La dernière escale du Tramp Steamer
trad. par Chantal Mairot

Sylvie Messinger éd.

Longtemps Alvaro Mutis ne fut pour les Français qu’une dédicace : « pour Carmen et Alvaro Mutis », en ouverture de Cent ans de solitude.

Aujourd’hui trois livres sont traduits : la Neige de l’amiral (voir dans la QL n° 529 l’article de F. Maspero), et ces jours-ci, Ilona vient avec la pluie, et la Dernière escale du Tramp Steamer. Si, avec sa remontée du fleuve dans la forêt, la Neige pouvait évoquer Conrad, Ilona et le Tramp Steamer feraient plutôt penser à un mixte improbable de Paul Morand et de Julien Gracq. Les personnages de l’un, pris dans les méandres d’écriture de l’autre. « Suite » (sans lien) de la Neige de l’amiral, Ilona nous mène au Panama dans le sillage érotique et tourmenté de deux étrangères. Ecrit, dit Mutis « pour se laisser aller les mains », la Dernière escale du Tramp Steamer est un véritable condensé de son art : de port en port, le narrateur suit un cargo fantôme dont il apprendra un jour quels amours il abrite.

Dans ces deux romans passe, ou s’installe, encore, Maqroll el Gaviero, la figure centrale et protéiforme de l’œuvre de Mutis. Publié en 1973, le recueil de ses poèmes s’intitule Somme de Maqroll et Gaviero 1948-1970. C’est une autre bizarrerie du destin de Mutis en France : ses livres nous parviennent à l’envers, le romancier tardif avant le poète précoce !

On sait que la poésie ne fait pas ici recette, et le boom latino-américain avait peu de chance de porter un écrivain à la langue si « espagnole », et qui raconte son émerveillement de connaitre la Cadix de ses ancêtres. Reste qu’il y a dans cette inversion du temps, quelque chose qui s’accorde assez bien à la « saudade » qui est au principe de ses récits, à leur durée propre. « Aux spéculations sur le destin des grandes dynasties d’Occident souvent marquées par ces unions fatales nouées à d’évidentes fins politiques et qui changent ensuite pour plusieurs siècles le cours de l’histoire » qui hantent Maqroll. Comme coincé entre deux violences, celle de la nature, celle du destin imposé au continent, le Colombien Mutis s’abandonne à l’uchronie d’une Histoire de France (d’Europe) définitivement perdue, inaccessible, roman familial rêvé.

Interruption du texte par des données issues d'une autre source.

(** * Snake: the game-state core of [snake.py]

    A shallow embedding of the state machine inside [main] together with
    [create_initial_snake] and [random_food_position].  Python integers are
    unbounded, so they are modelled by [Z]; cells and direction vectors are
    pairs of integers, the snake is a list of cells with the head first.

    Rendering, fonts and sound are external effects that never feed back
    into the variables of [main].  Of the drawing code the integer part is
    modelled: what is drawn for the snake, the food and the grid lines, the
    font-size loop of the HUD, and [wrap_text_to_width]; shading in
    floating point and the synthesis of sounds are left out.  The three sources of
    input are explicit arguments: the clock reading of a frame, the list of
    events polled in that frame, and the stream of raw values behind
    [random.randint]. *)

From Stdlib Require Import ZArith List Bool Lia Ascii String.
Import ListNotations.
Local Open Scope Z_scope.

(** ** Exceptions and results *)

Inductive exn : Type :=
| ValueError
| IndexError
| SystemExit.

Inductive result (A : Type) : Type :=
| Ok (a : A)
| Raise (e : exn).

Arguments Ok {A} a.
Arguments Raise {A} e.

(** ** Cells *)

Definition cell : Type := (Z * Z)%type.

Definition cell_eqb (a b : cell) : bool :=
  (fst a =? fst b) && (snd a =? snd b).

(** [pos in snake] on a Python list of tuples. *)
Definition mem (c : cell) (l : list cell) : bool :=
  existsb (cell_eqb c) l.

(** Manhattan distance between two cells. *)
Definition manhattan (a b : cell) : Z :=
  Z.abs (fst a - fst b) + Z.abs (snd a - snd b).

(** Every consecutive pair of the list is grid-adjacent. *)
Fixpoint chain (l : list cell) : Prop :=
  match l with
  | a :: (b :: _) as t => manhattan a b = 1 /\ chain t
  | _ => True
  end.

(** ** The random source

    [random.randint] is driven by a stream of raw integers; a draw consumes
    the first one and reduces it into the requested range.  An empty range
    raises [ValueError], as in Python. *)

Definition rng : Type := nat -> Z.

Definition rng_tail (r : rng) : rng := fun n => r (S n).

Definition randint (lo hi : Z) (r : rng) : result (Z * rng) :=
  if hi <? lo then Raise ValueError
  else Ok (lo + (r O) mod (hi - lo + 1), rng_tail r).

(** ** Keyboard and window events *)

Inductive key : Type :=
| K_ESCAPE | K_r | K_1 | K_2 | K_3 | K_h | K_d | K_p
| K_UP | K_DOWN | K_LEFT | K_RIGHT
| K_other.

Inductive event : Type :=
| QUIT
| KEYDOWN (k : key)
| OTHER.

(** The dictionary [key_to_dir]; [None] for the keys it does not hold. *)
Definition key_to_dir (k : key) : option (Z * Z) :=
  match k with
  | K_UP => Some (0, -1)
  | K_DOWN => Some (0, 1)
  | K_LEFT => Some (-1, 0)
  | K_RIGHT => Some (1, 0)
  | _ => None
  end.

(** The dictionary [key_to_level]. *)
Definition key_to_level (k : key) : option Z :=
  match k with
  | K_1 => Some 1
  | K_2 => Some 2
  | K_3 => Some 3
  | _ => None
  end.

(** ** The variables of [main] *)

Record effect : Type := mkEffect {
  pos : cell;
  duration_ms : Z;
  remaining_ms : Z
}.

Record state : Type := mkState {
  best_score : Z;
  best_size : Z;
  snake : list cell;
  food : cell;
  score : Z;
  paused : bool;
  restart_requested : bool;
  game_over_reason : string;
  level : Z;
  direction : option (Z * Z);
  next_direction : option (Z * Z);
  show_help : bool;
  show_debug : bool;
  level_toast_remaining_ms : Z;
  size_anim_remaining_ms : Z;
  food_pop_effects : list effect;
  last_tick_ms : Z;
  running : bool
}.

Definition set_best_score (x : Z) (v : state) : state :=
  mkState x (best_size v) (snake v) (food v) (score v) (paused v)
    (restart_requested v) (game_over_reason v) (level v) (direction v)
    (next_direction v) (show_help v) (show_debug v)
    (level_toast_remaining_ms v) (size_anim_remaining_ms v)
    (food_pop_effects v) (last_tick_ms v) (running v).

Definition set_best_size (x : Z) (v : state) : state :=
  mkState (best_score v) x (snake v) (food v) (score v) (paused v)
    (restart_requested v) (game_over_reason v) (level v) (direction v)
    (next_direction v) (show_help v) (show_debug v)
    (level_toast_remaining_ms v) (size_anim_remaining_ms v)
    (food_pop_effects v) (last_tick_ms v) (running v).

Definition set_snake (x : list cell) (v : state) : state :=
  mkState (best_score v) (best_size v) x (food v) (score v) (paused v)
    (restart_requested v) (game_over_reason v) (level v) (direction v)
    (next_direction v) (show_help v) (show_debug v)
    (level_toast_remaining_ms v) (size_anim_remaining_ms v)
    (food_pop_effects v) (last_tick_ms v) (running v).

Definition set_food (x : cell) (v : state) : state :=
  mkState (best_score v) (best_size v) (snake v) x (score v) (paused v)
    (restart_requested v) (game_over_reason v) (level v) (direction v)
    (next_direction v) (show_help v) (show_debug v)
    (level_toast_remaining_ms v) (size_anim_remaining_ms v)
    (food_pop_effects v) (last_tick_ms v) (running v).

Definition set_score (x : Z) (v : state) : state :=
  mkState (best_score v) (best_size v) (snake v) (food v) x (paused v)
    (restart_requested v) (game_over_reason v) (level v) (direction v)
    (next_direction v) (show_help v) (show_debug v)
    (level_toast_remaining_ms v) (size_anim_remaining_ms v)
    (food_pop_effects v) (last_tick_ms v) (running v).

Definition set_paused (x : bool) (v : state) : state :=
  mkState (best_score v) (best_size v) (snake v) (food v) (score v) x
    (restart_requested v) (game_over_reason v) (level v) (direction v)
    (next_direction v) (show_help v) (show_debug v)
    (level_toast_remaining_ms v) (size_anim_remaining_ms v)
    (food_pop_effects v) (last_tick_ms v) (running v).

Definition set_restart_requested (x : bool) (v : state) : state :=
  mkState (best_score v) (best_size v) (snake v) (food v) (score v) (paused v)
    x (game_over_reason v) (level v) (direction v)
    (next_direction v) (show_help v) (show_debug v)
    (level_toast_remaining_ms v) (size_anim_remaining_ms v)
    (food_pop_effects v) (last_tick_ms v) (running v).

Definition set_game_over_reason (x : string) (v : state) : state :=
  mkState (best_score v) (best_size v) (snake v) (food v) (score v) (paused v)
    (restart_requested v) x (level v) (direction v)
    (next_direction v) (show_help v) (show_debug v)
    (level_toast_remaining_ms v) (size_anim_remaining_ms v)
    (food_pop_effects v) (last_tick_ms v) (running v).

Definition set_level (x : Z) (v : state) : state :=
  mkState (best_score v) (best_size v) (snake v) (food v) (score v) (paused v)
    (restart_requested v) (game_over_reason v) x (direction v)
    (next_direction v) (show_help v) (show_debug v)
    (level_toast_remaining_ms v) (size_anim_remaining_ms v)
    (food_pop_effects v) (last_tick_ms v) (running v).

Definition set_direction (x : option (Z * Z)) (v : state) : state :=
  mkState (best_score v) (best_size v) (snake v) (food v) (score v) (paused v)
    (restart_requested v) (game_over_reason v) (level v) x
    (next_direction v) (show_help v) (show_debug v)
    (level_toast_remaining_ms v) (size_anim_remaining_ms v)
    (food_pop_effects v) (last_tick_ms v) (running v).

Definition set_next_direction (x : option (Z * Z)) (v : state) : state :=
  mkState (best_score v) (best_size v) (snake v) (food v) (score v) (paused v)
    (restart_requested v) (game_over_reason v) (level v) (direction v)
    x (show_help v) (show_debug v)
    (level_toast_remaining_ms v) (size_anim_remaining_ms v)
    (food_pop_effects v) (last_tick_ms v) (running v).

Definition set_show_help (x : bool) (v : state) : state :=
  mkState (best_score v) (best_size v) (snake v) (food v) (score v) (paused v)
    (restart_requested v) (game_over_reason v) (level v) (direction v)
    (next_direction v) x (show_debug v)
    (level_toast_remaining_ms v) (size_anim_remaining_ms v)
    (food_pop_effects v) (last_tick_ms v) (running v).

Definition set_show_debug (x : bool) (v : state) : state :=
  mkState (best_score v) (best_size v) (snake v) (food v) (score v) (paused v)
    (restart_requested v) (game_over_reason v) (level v) (direction v)
    (next_direction v) (show_help v) x
    (level_toast_remaining_ms v) (size_anim_remaining_ms v)
    (food_pop_effects v) (last_tick_ms v) (running v).

Definition set_level_toast_remaining_ms (x : Z) (v : state) : state :=
  mkState (best_score v) (best_size v) (snake v) (food v) (score v) (paused v)
    (restart_requested v) (game_over_reason v) (level v) (direction v)
    (next_direction v) (show_help v) (show_debug v)
    x (size_anim_remaining_ms v)
    (food_pop_effects v) (last_tick_ms v) (running v).

Definition set_size_anim_remaining_ms (x : Z) (v : state) : state :=
  mkState (best_score v) (best_size v) (snake v) (food v) (score v) (paused v)
    (restart_requested v) (game_over_reason v) (level v) (direction v)
    (next_direction v) (show_help v) (show_debug v)
    (level_toast_remaining_ms v) x
    (food_pop_effects v) (last_tick_ms v) (running v).

Definition set_food_pop_effects (x : list effect) (v : state) : state :=
  mkState (best_score v) (best_size v) (snake v) (food v) (score v) (paused v)
    (restart_requested v) (game_over_reason v) (level v) (direction v)
    (next_direction v) (show_help v) (show_debug v)
    (level_toast_remaining_ms v) (size_anim_remaining_ms v)
    x (last_tick_ms v) (running v).

Definition set_last_tick_ms (x : Z) (v : state) : state :=
  mkState (best_score v) (best_size v) (snake v) (food v) (score v) (paused v)
    (restart_requested v) (game_over_reason v) (level v) (direction v)
    (next_direction v) (show_help v) (show_debug v)
    (level_toast_remaining_ms v) (size_anim_remaining_ms v)
    (food_pop_effects v) x (running v).

Definition set_running (x : bool) (v : state) : state :=
  mkState (best_score v) (best_size v) (snake v) (food v) (score v) (paused v)
    (restart_requested v) (game_over_reason v) (level v) (direction v)
    (next_direction v) (show_help v) (show_debug v)
    (level_toast_remaining_ms v) (size_anim_remaining_ms v)
    (food_pop_effects v) (last_tick_ms v) x.

(** What one iteration of the inner [while running] loop leads to. *)
Inductive outcome : Type :=
| NextFrame (v : state) (r : rng)   (* [continue], or the end of the body *)
| Restarting (v : state) (r : rng)  (* [break] on [restart_requested] *)
| RoundOver (v : state) (r : rng)   (* [break] after a collision *)
| Raised (e : exn).                 (* an exception leaves [main] *)

(** The answer of [show_game_over]. *)
Inductive action : Type :=
| act_restart
| act_quit.

(** ** Levels *)

(** The table [LEVELS]: level, name and speed (steps per second). *)
Definition LEVELS : list (Z * (string * Z)) :=
  [(1, ("Beginner"%string, 6)); (2, ("Standard"%string, 10));
   (3, ("Expert"%string, 14))].

(** [LEVELS[level]]; [None] stands for the [KeyError] of a missing key. *)
Fixpoint dict_get {A : Type} (d : list (Z * A)) (k : Z) : option A :=
  match d with
  | [] => None
  | (k', a) :: rest => if k =? k' then Some a else dict_get rest k
  end.

(** The levels selected by the key presses among the events, in order. *)
Fixpoint level_keys (evs : list event) : list Z :=
  match evs with
  | [] => []
  | KEYDOWN k :: rest =>
    match key_to_level k with
    | Some l => l :: level_keys rest
    | None => level_keys rest
    end
  | _ :: rest => level_keys rest
  end.

(** ** Debug labels *)

(** Equality of the values a direction variable can hold. *)
Definition direction_eqb (a b : option (Z * Z)) : bool :=
  match a, b with
  | None, None => true
  | Some x, Some y => cell_eqb x y
  | _, _ => false
  end.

Alvaro Mutis est né à Bogota en 1923, a passé son enfance à Bruxelles où son père était diplomate. Rentré en Colombie, il travaille à la radio (il transmettra par exemple la Libération de Paris), et au service de relations publiques de diverses grandes compagnies, choisissant de ne jamais faire de l’écriture un métier. Il vit à Mexico depuis 1956.

J.-P. S. — Maqroll el Gaviero, c’est vous ?

Avaro Mutis. — C’est quelqu’un qui a une expérience que je n’avais pas quand je l’ai inventé. C’était en 1946 dans la Prière de Maqroll el Gaviero…  Je voulais parler de la vie, et je ne la connaissais pas, alors j’ai créé un personnage qui avait tout connu. Maqroll n’est d’aucune nationalité. Mac Roll ? il est peut-être écossais ! Je l’ai déjà tué quatre fois, et il se porte bien. Quant au gabier, il vient de Moby Dick. Le gabier est seul, le bateau dépend de lui, il dépend du bateau, c’est une figure du poète. Il y a beaucoup de poèmes où il n’apparait pas, mais il est toujours évident qu’il s’agit de lui. Toujours la vie déchirée, l’échec… Le monde des vaincus est le seul monde qui compte… toutes les cinq minutes chacun a son petit Waterloo, non ? Vous savez, ma poésie est très liée à l’endroit d’où je suis originaire, la Terra caliente, où l’on cultive le café et le sucre au milieu de la Cordillère des Andes, à l’atmosphère, à l’odeur de cette terre. Et puis ensuite à mon expérience de la mer, aux voyages de mon enfance, d’Anvers en Colombie, aux centaines de voyages que j’ai fait pour la Twentieth Century Fox ou Columbia Pictures dans les Caraïbes et l’Amérique latine.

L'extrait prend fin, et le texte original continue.